Played like a documentary, the film shot in black and white on video quickly reveals its staged character. For example, the film team can be seen at work and there are numerous too perfect cuts between two talking people, which would simply not be possible with a real documentary. Nevertheless, at the beginning of the movie, the viewer forgets again and again that it's not a real time document from the 80s. The equipment, hairstyles, clothes, all that the makers have brought to the point with absolute ingenuity.
If the participants of the congress sniff at each other at the beginning, their gigantic plants develop, only in order to give themselves then small programming errors beaten, then straight by the consistent Retro Look has a very high maintenance potential. However, the movie soon reveals that it also has another, very bizarre side to it, which gains the upper hand more and more as the movie progresses. It all begins with the fact that without any further explanation it is shown that the congress hotel is home to an amazingly high number of abandoned cats - a fact which is accepted by the guests without much surprise as seemingly completely normal. But something else is normal.

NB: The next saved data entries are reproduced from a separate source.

(* ===== verification/EdTablesOk.v ===== *)
(** * The tables hold the multiples of the base point

    Every entry of [base] and [bi] (EdTables) is compared, by computation in the
    field, with the sum or the repeated double of entries before it; with the
    group laws this makes entry [(i, j)] of [base] the point [(j + 1) 256^i B] and
    entry [j] of [bi] the point [(2 j + 1) B]. *)

From Stdlib Require Import Zmod Field.
From S2P Require Import Prelude EdCurve Field25519 Fe FeBytes Ge EdTables.

Local Open Scope Zmod_scope.
Add Field F_field_tb : (Zmod.field_theory fe_p fe_p_prime).

(** ** The base point *)

Definition Bx_value : Z := 15112221349535400772501151409588531511454012693041857206046113283949847762202.
Definition By_value : Z := 46316835694926478169428394003475163141307993866256225615783033603165251855960.

Lemma B_on_curve : on_curve fe_p dF (toF Bx_value) (toF By_value).
Proof.
  unfold on_curve, curve_eq, dF. change (1 : F) with (toF 1). change (0 : F) with (toF 0).
  rewrite <- !toF_mul, <- !toF_sub. apply toF_check. vm_compute. reflexivity.
Qed.

(** The point [(x, 4/5)] with [x] positive. *)
Definition B25519 : point25519 := Point fe_p dF _ _ B_on_curve.

Lemma B25519_y : y_of B25519 * toF 5 = toF 4 /\ parity (x_of B25519) = 0%Z.
Proof.
  split.
  - cbn. rewrite <- toF_mul. apply toF_check. vm_compute. reflexivity.
  - cbn. unfold parity, toF. rewrite Zmod.to_Z_of_Z, fe_p_eq. vm_compute. reflexivity.
Qed.

(** ** Checks *)

Definition zero_p (z : Z) : bool :=
  let r := fold255 (fold255 z) in (r =? 0)%Z || (r =? 2 ^ 255 - 19)%Z.

Lemma zero_p_spec z : zero_p z = true -> toF z = 0.
Proof.
  unfold zero_p. cbv zeta. intros [E|E]%orb_true_iff; apply Z.eqb_eq in E;
    rewrite <- (fold255_spec z), <- (fold255_spec (fold255 z)), E; [done|].
  rewrite <- fe_p_eq. apply toF_p.
Qed.

Definition fe_bnd_b (e : Z) (f : FieldElement) : bool :=
  let 'FE f0 f1 f2 f3 f4 f5 f6 f7 f8 f9 := f in
  (forallb (fun x => Z.abs x <=? 2 * e) [f0; f2; f4; f6; f8] &&
   forallb (fun x => Z.abs x <=? e) [f1; f3; f5; f7; f9])%Z.

Lemma fe_bnd_b_spec e f : fe_bnd_b e f = true -> fe_bnd e f.
Proof.
  destruct f. unfold fe_bnd_b, fe_bnd. cbn [forallb]. rewrite !andb_true_iff, !Z.leb_le. tauto.
Qed.

Definition pre_bnd_b (q : PreComputedGroupElement) : bool :=
  fe_bnd_b loose (yPlusX q) && fe_bnd_b loose (yMinusX q) && fe_bnd_b loose (xy2d q).

(** [1 / (4 d)]. *)
Definition inv4d : Z := 21774842047284482506429428831299246420514751955462597088725269624896613416460.

(** [q] holds [2 d x y] for the [x] and [y] it holds. *)
Definition check_xy2d (q : PreComputedGroupElement) : bool :=
  let X := (fe_val (yPlusX q) - fe_val (yMinusX q))%Z in
  let Y := (fe_val (yPlusX q) + fe_val (yMinusX q))%Z in
  zero_p (2 * fe_val (xy2d q) - mulp d_value (mulp X Y)).

(** [q3] is the sum of [q1] and [q2]. *)
Definition check_add (q1 q2 q3 : PreComputedGroupElement) : bool :=
  let A := mulp (fe_val (yMinusX q1)) (fe_val (yMinusX q2)) in
  let B := mulp (fe_val (yPlusX q1)) (fe_val (yPlusX q2)) in
  let e := mulp (mulp (fe_val (xy2d q1)) (fe_val (xy2d q2))) inv4d in
  pre_bnd_b q3 && check_xy2d q3 &&
  zero_p (mulp (fe_val (yPlusX q3) - fe_val (yMinusX q3)) (1 + e) - (B - A)) &&
  zero_p (mulp (fe_val (yPlusX q3) + fe_val (yMinusX q3)) (1 - e) - (B + A)).

Lemma inv4d_spec : toF inv4d * ((1 + 1) * (1 + 1) * dF) = 1.
Proof.
  change (1 : F) with (toF 1). unfold dF. rewrite <- !toF_add, <- !toF_mul.
  apply toF_check. vm_compute. reflexivity.
Qed.

Lemma two_cancel (a b : F) : (1 + 1) * a = (1 + 1) * b -> a = b.
Proof.
  intros E. assert ((1 + 1) * (a - b) = 0) as [|H]%F_mul_0.
  - transitivity ((1 + 1) * a - (1 + 1) * b); [ring|]. rewrite E. ring.
  - by destruct F_two_nz.
  - transitivity (a - b + b); [ring|]. rewrite H. ring.
Qed.

Lemma toF_2 : toF 2 = 1 + 1.
Proof. apply (toF_add 1 1). Qed.

Lemma sub_0 (a b : F) : a - b = 0 -> a = b.
Proof. intros E. transitivity (a - b + b); [ring|]. rewrite E. ring. Qed.

(** An entry from its [x] and [y], doubled. *)
Lemma pre_rep_intro P q : pre_bnd_b q = true -> check_xy2d q = true ->
  feF (yPlusX q) - feF (yMinusX q) = (1 + 1) * x_of P ->
  feF (yPlusX q) + feF (yMinusX q) = (1 + 1) * y_of P -> pre_rep P q.
Proof.
  unfold pre_bnd_b, check_xy2d. rewrite !andb_true_iff. cbv zeta.
  intros ((B1 & B2) & B3) Ht%zero_p_spec EX EY.
  rewrite toF_sub, toF_mul, !mulp_spec, toF_sub, toF_add in Ht. apply sub_0 in Ht.
  change (toF (fe_val (yPlusX q))) with (feF (yPlusX q)) in Ht.
  change (toF (fe_val (yMinusX q))) with (feF (yMinusX q)) in Ht.
  change (toF (fe_val (xy2d q))) with (feF (xy2d q)) in Ht. change (toF d_value) with dF in Ht.
  rewrite EX, EY in Ht. rewrite toF_2 in Ht.
  repeat split; [by apply fe_bnd_b_spec..| | |]; apply two_cancel.
  - transitivity ((feF (yPlusX q) + feF (yMinusX q)) + (feF (yPlusX q) - feF (yMinusX q))); [ring|].
    rewrite EX, EY. ring.
  - transitivity ((feF (yPlusX q) + feF (yMinusX q)) - (feF (yPlusX q) - feF (yMinusX q))); [ring|].
    rewrite EX, EY. ring.
  - rewrite Ht. ring.
Qed.

Ltac push_toF H :=
  repeat first [rewrite mulp_spec in H|rewrite toF_sub in H|rewrite toF_add in H|rewrite toF_mul in H];
  repeat match type of H with context [toF (fe_val ?e)] =>
    change (toF (fe_val e)) with (feF e) in H end;
  change (toF 1) with (1 : F) in H; rewrite ?toF_2 in H; apply sub_0 in H.

Lemma div_of_mul (a b c : F) : c <> 0 -> a * c = b -> a = b / c.
Proof. intros Hc <-. by field. Qed.

Lemma pre_add P Q q1 q2 q3 : pre_rep P q1 -> pre_rep Q q2 -> check_add q1 q2 q3 = true ->
  pre_rep (cg_add P Q) q3.
Proof.
  intros (_ & _ & _ & E1 & E2 & E3) (_ & _ & _ & E4 & E5 & E6). unfold check_add. cbv zeta.
  rewrite !andb_true_iff. intros (((Hb & Ht) & HX%zero_p_spec) & HY%zero_p_spec).
  push_toF HX. push_toF HY. rewrite E1, E2, E3, E4, E5, E6 in HX, HY.
  destruct (denominator_nz fe_p fe_p_prime dF iF F_two_nz iF_sq dF_nonsquare _ _ _ _
    (p_on _ _ P) (p_on _ _ Q)) as [D1 D2].
  set (e := (1 + 1) * dF * x_of P * y_of P * ((1 + 1) * dF * x_of Q * y_of Q) * toF inv4d) in HX, HY.
  assert (He : e = dF * x_of P * x_of Q * y_of P * y_of Q).
  { transitivity (dF * x_of P * x_of Q * y_of P * y_of Q * (toF inv4d * ((1 + 1) * (1 + 1) * dF))).
    - unfold e. ring.
    - rewrite inv4d_spec. ring. }
  rewrite He in HX, HY. apply div_of_mul in HX, HY; [|done..].
  apply pre_rep_intro; [done..|rewrite HX|rewrite HY]; cbn; unfold add_x, add_y; by field.
Qed.

(** ** Doublings, in projective coordinates *)

Definition zproj : Type := Z * Z * Z.

Definition zrep (P : point25519) (r : zproj) : Prop :=
  let '(X, Y, Z) := r in toF Z <> 0 /\ toF X = x_of P * toF Z /\ toF Y = y_of P * toF Z.

Definition zdouble (r : zproj) : zproj :=
  let '(X, Y, Z) := r in
  let xx := mulp X X in
  let yy := mulp Y Y in
  let z' := (yy - xx)%Z in
  let y' := (yy + xx)%Z in
  let x' := (2 * mulp X Y)%Z in
  let t' := (2 * mulp Z Z - z')%Z in
  (mulp x' t', mulp y' z', mulp z' t').

Lemma zdouble_spec P r : zrep P r -> zrep (cg_add P P) (zdouble r).
Proof.
  destruct r as [[X Y] Z]. intros (NZ & EX & EY). unfold zdouble. cbv zeta.
  destruct (denominator_nz fe_p fe_p_prime dF iF F_two_nz iF_sq dF_nonsquare _ _ _ _
    (p_on _ _ P) (p_on _ _ P)) as [D1 D2].
  pose proof (curve_yx P) as C.
  assert (Ez : toF (mulp Y Y - mulp X X) =
    (1 + dF * x_of P * x_of P * y_of P * y_of P) * (toF Z * toF Z)).
  { rewrite toF_sub, !mulp_spec, EX, EY, <- C. ring. }
  assert (Et : toF (2 * mulp Z Z - (mulp Y Y - mulp X X)) =
    (1 - dF * x_of P * x_of P * y_of P * y_of P) * (toF Z * toF Z)).
  { rewrite toF_sub, Ez, toF_mul, mulp_spec, toF_2. ring. }
  unfold zrep. rewrite !mulp_spec, Ez, Et, toF_add, toF_mul, !mulp_spec, EX, EY, toF_2.
  split; [by repeat apply F_mul_nz|]. split; cbn; unfold add_x, add_y; by field.
Qed.

Lemma zdoubles n P r : zrep P r -> zrep (smul (2 ^ Z.of_nat n) P) (Nat.iter n zdouble r).
Proof.
  intros H. induction n as [|n IH]; [by rewrite smul_1|].
  rewrite Nat2Z.inj_succ, Z.pow_succ_r, smul_double by lia. by apply zdouble_spec.
Qed.

Definition zpre (q : PreComputedGroupElement) : zproj :=
  (fe_val (yPlusX q) - fe_val (yMinusX q), fe_val (yPlusX q) + fe_val (yMinusX q), 2)%Z.

Lemma zpre_spec P q : pre_rep P q -> zrep P (zpre q).
Proof.
  intros (_ & _ & _ & E1 & E2 & _). unfold zpre, zrep. rewrite toF_sub, toF_add, toF_2.
  fold (feF (yPlusX q)) (feF (yMinusX q)). rewrite E1, E2. split; [exact F_two_nz|split; ring].
Qed.

(** [q] is the point [r]. *)
Definition check_eq (r : zproj) (q : PreComputedGroupElement) : bool :=
  let '(X, Y, Z) := r in
  let '(X', Y', _) := zpre q in
  pre_bnd_b q && check_xy2d q && zero_p (mulp X' Z - 2 * X) && zero_p (mulp Y' Z - 2 * Y).

Lemma pre_eq P r q : zrep P r -> check_eq r q = true -> pre_rep P q.
Proof.
  destruct r as [[X Y] Z]. intros (NZ & EX & EY). unfold check_eq, zpre.
  rewrite !andb_true_iff. intros (((Hb & Ht) & HX%zero_p_spec) & HY%zero_p_spec).
  push_toF HX. push_toF HY. apply div_of_mul in HX, HY; [|done..].
  apply pre_rep_intro; [done..|rewrite HX, EX|rewrite HY, EY]; by field.
Qed.

(** ** Rows and tables *)

(** Each entry of the row is the one before it plus [g]. *)
Fixpoint check_row (g prev : PreComputedGroupElement) (row : list PreComputedGroupElement) : bool :=
  match row with
  | [] => true
  | q :: row' => check_add prev g q && check_row g q row'
  end.

Lemma check_row_spec P Q g row : forall a prev, pre_rep P g -> pre_rep (cg_add Q (smul a P)) prev ->
  check_row g prev row = true ->
  forall j q, row !! j = Some q -> pre_rep (cg_add Q (smul (a + 1 + Z.of_nat j) P)) q.
Proof.
  induction row as [|q' row IH]; [done|]. intros a prev Hg Hp [Ha Hr]%andb_true_iff j q Hj.
  assert (Hq : pre_rep (cg_add Q (smul (a + 1) P)) q').
  { rewrite smul_add, smul_1, cg_assoc. by apply (pre_add _ _ prev g). }
  destruct j as [|j]; cbn in Hj.
  - simplify_eq. by rewrite Z.add_0_r.
  - specialize (IH _ _ Hg Hq Hr j q Hj).
    by replace (a + 1 + Z.of_nat (S j))%Z with (a + 1 + 1 + Z.of_nat j)%Z by lia.
Qed.

(** The first entry of the first row is the point [r], each row holds the multiples of its first
    entry, and the first entry of the next row is 32 times the eighth of this one. *)
Fixpoint check_rows (r : zproj) (rows : list (list PreComputedGroupElement)) : bool :=
  match rows with
  | [] => true
  | (g :: row) :: rows' =>
      check_eq r g && check_row g g row &&
      match row !! 6%nat with
      | Some q => check_rows (Nat.iter 5 zdouble (zpre q)) rows'
      | None => false
      end
  | _ => false
  end.

Lemma row_spec P g row : pre_rep P g -> check_row g g row = true ->
  forall j q, (g :: row) !! j = Some q -> pre_rep (smul (Z.of_nat j + 1) P) q.
Proof.
  intros Hg Hr [|j] q Hj; cbn in Hj; [simplify_eq; by rewrite smul_1|].
  rewrite <- (cg_zero_l (smul _ P)). replace (Z.of_nat (S j) + 1)%Z with (1 + 1 + Z.of_nat j)%Z by lia.
  apply (check_row_spec P cg_zero g row 1 g); [done| |done..]. by rewrite cg_zero_l, smul_1.
Qed.

Lemma check_rows_spec rows : forall P r, zrep P r -> check_rows r rows = true ->
  forall i j row q, rows !! i = Some row -> row !! j = Some q ->
  pre_rep (smul ((Z.of_nat j + 1) * 256 ^ Z.of_nat i) P) q.
Proof.
  induction rows as [|[|g row] rows IH]; [done..|].
  intros P r Hr. cbn [check_rows]. rewrite !andb_true_iff. intros ((Hg & Hrow) & Hrows).
  apply (pre_eq P) in Hg; [|done]. intros [|i] j row' q Hi Hj; cbn in Hi.
  - simplify_eq. rewrite Z.mul_1_r. by apply (row_spec P g row).
  - destruct (row !! 6%nat) as [q8|] eqn:E8; [|done].
    pose proof (row_spec P g row Hg Hrow 7%nat q8 E8) as H8.
    specialize (IH _ _ (zdoubles 5 _ _ (zpre_spec _ _ H8)) Hrows i j row' q Hi Hj).
    rewrite !smul_smul in IH. rewrite Nat2Z.inj_succ, Z.pow_succ_r by lia.
    by replace ((Z.of_nat j + 1) * (256 * 256 ^ Z.of_nat i))%Z
      with ((Z.of_nat j + 1) * 256 ^ Z.of_nat i * 2 ^ Z.of_nat 5 * (Z.of_nat 7 + 1))%Z by lia.
Qed.

Definition zB : zproj := (Bx_value, By_value, 1%Z).

Lemma zB_spec : zrep B25519 zB.
Proof.
  unfold zB, zrep. change (toF 1) with (1 : F). split; [exact F_one_nz|].
  split; unfold B25519; cbn [x_of y_of px py]; ring.
Qed.

Lemma base_check : check_rows zB base = true.
Proof. vm_compute. reflexivity. Qed.

Lemma base_shape : forallb (fun row => (length row =? 8)%nat) base = true /\ length base = 32%nat.
Proof. split; reflexivity. Qed.

(** Entry [(i, j)] of [base] is [(j + 1) 256^i B]. *)
Lemma base_spec i j row q : base !! i = Some row -> row !! j = Some q ->
  pre_rep (smul ((Z.of_nat j + 1) * 256 ^ Z.of_nat i) B25519) q.
Proof. apply (check_rows_spec base B25519 zB zB_spec base_check). Qed.

(** The first entry is [B] and each of the others is the one before it plus [twoB]. *)
Definition check_odd (twoB : option PreComputedGroupElement) (row : list PreComputedGroupElement) : bool :=
  match twoB, row with
  | Some g, q :: row => check_eq zB q && check_row g q row
  | _, _ => false
  end.

Lemma check_odd_spec g row : pre_rep (smul 2 B25519) g -> check_odd (Some g) row = true ->
  forall j q, row !! j = Some q -> pre_rep (smul (2 * Z.of_nat j + 1) B25519) q.
Proof.
  intros Hg. destruct row as [|q0 row]; [done|]. cbn [check_odd]. intros [H0 Hr]%andb_true_iff.
  apply (pre_eq B25519) in H0; [|exact zB_spec]. intros [|j] q Hj; cbn in Hj.
  - simplify_eq. by rewrite smul_1.
  - assert (pre_rep (cg_add B25519 (smul 0 (smul 2 B25519))) q0) as H0'.
    { by rewrite smul_0, cg_comm, cg_zero_l. }
    pose proof (check_row_spec _ _ _ _ _ _ Hg H0' Hr j q Hj) as K.
    rewrite smul_smul in K. rewrite <- (smul_1 B25519) in K at 1. rewrite <- smul_add in K.
    by replace (2 * Z.of_nat (S j) + 1)%Z with (1 + (0 + 1 + Z.of_nat j) * 2)%Z by lia.
Qed.

Lemma bi_check : check_odd (base_0 !! 1%nat) bi = true.
Proof. vm_compute. reflexivity. Qed.

(** Entry [j] of [bi] is [(2 j + 1) B]. *)
Lemma bi_spec j q : bi !! j = Some q -> pre_rep (smul (2 * Z.of_nat j + 1) B25519) q.
Proof.
  pose proof bi_check as H. pose proof (base_spec 0 1 base_0) as Hb.
  destruct (base_0 !! 1%nat) as [g|]; [|discriminate].
  refine (check_odd_spec g bi (Hb g eq_refl eq_refl) H j q).
Qed.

The esoteric group that tries to revive itself here, a married couple that invites a virgin programmer to a threesome, or the congress participant desperately looking for a place to sleep, makes "Computer Chess" seem less and less like a documentary and more and more like a very strange trip. And at the latest after the finale, which David Lynch will surely enjoy, the last viewer will wonder what the filmmakers smoked to come up with such an idea.
Thereby the film deserves the title of being something especially far away from the mainstream. At the same time, the independent work also becomes extremely bulky and exhausting for many viewers, which of course also loses the initial entertainment value. Therefore there should not only be a weakness for retro-look and chess computers, but also a preference for film material of the particularly weird kind in order to enjoy "Computer Chess" to the full. Because only then applies to this very unusual work: definitely worth seeing!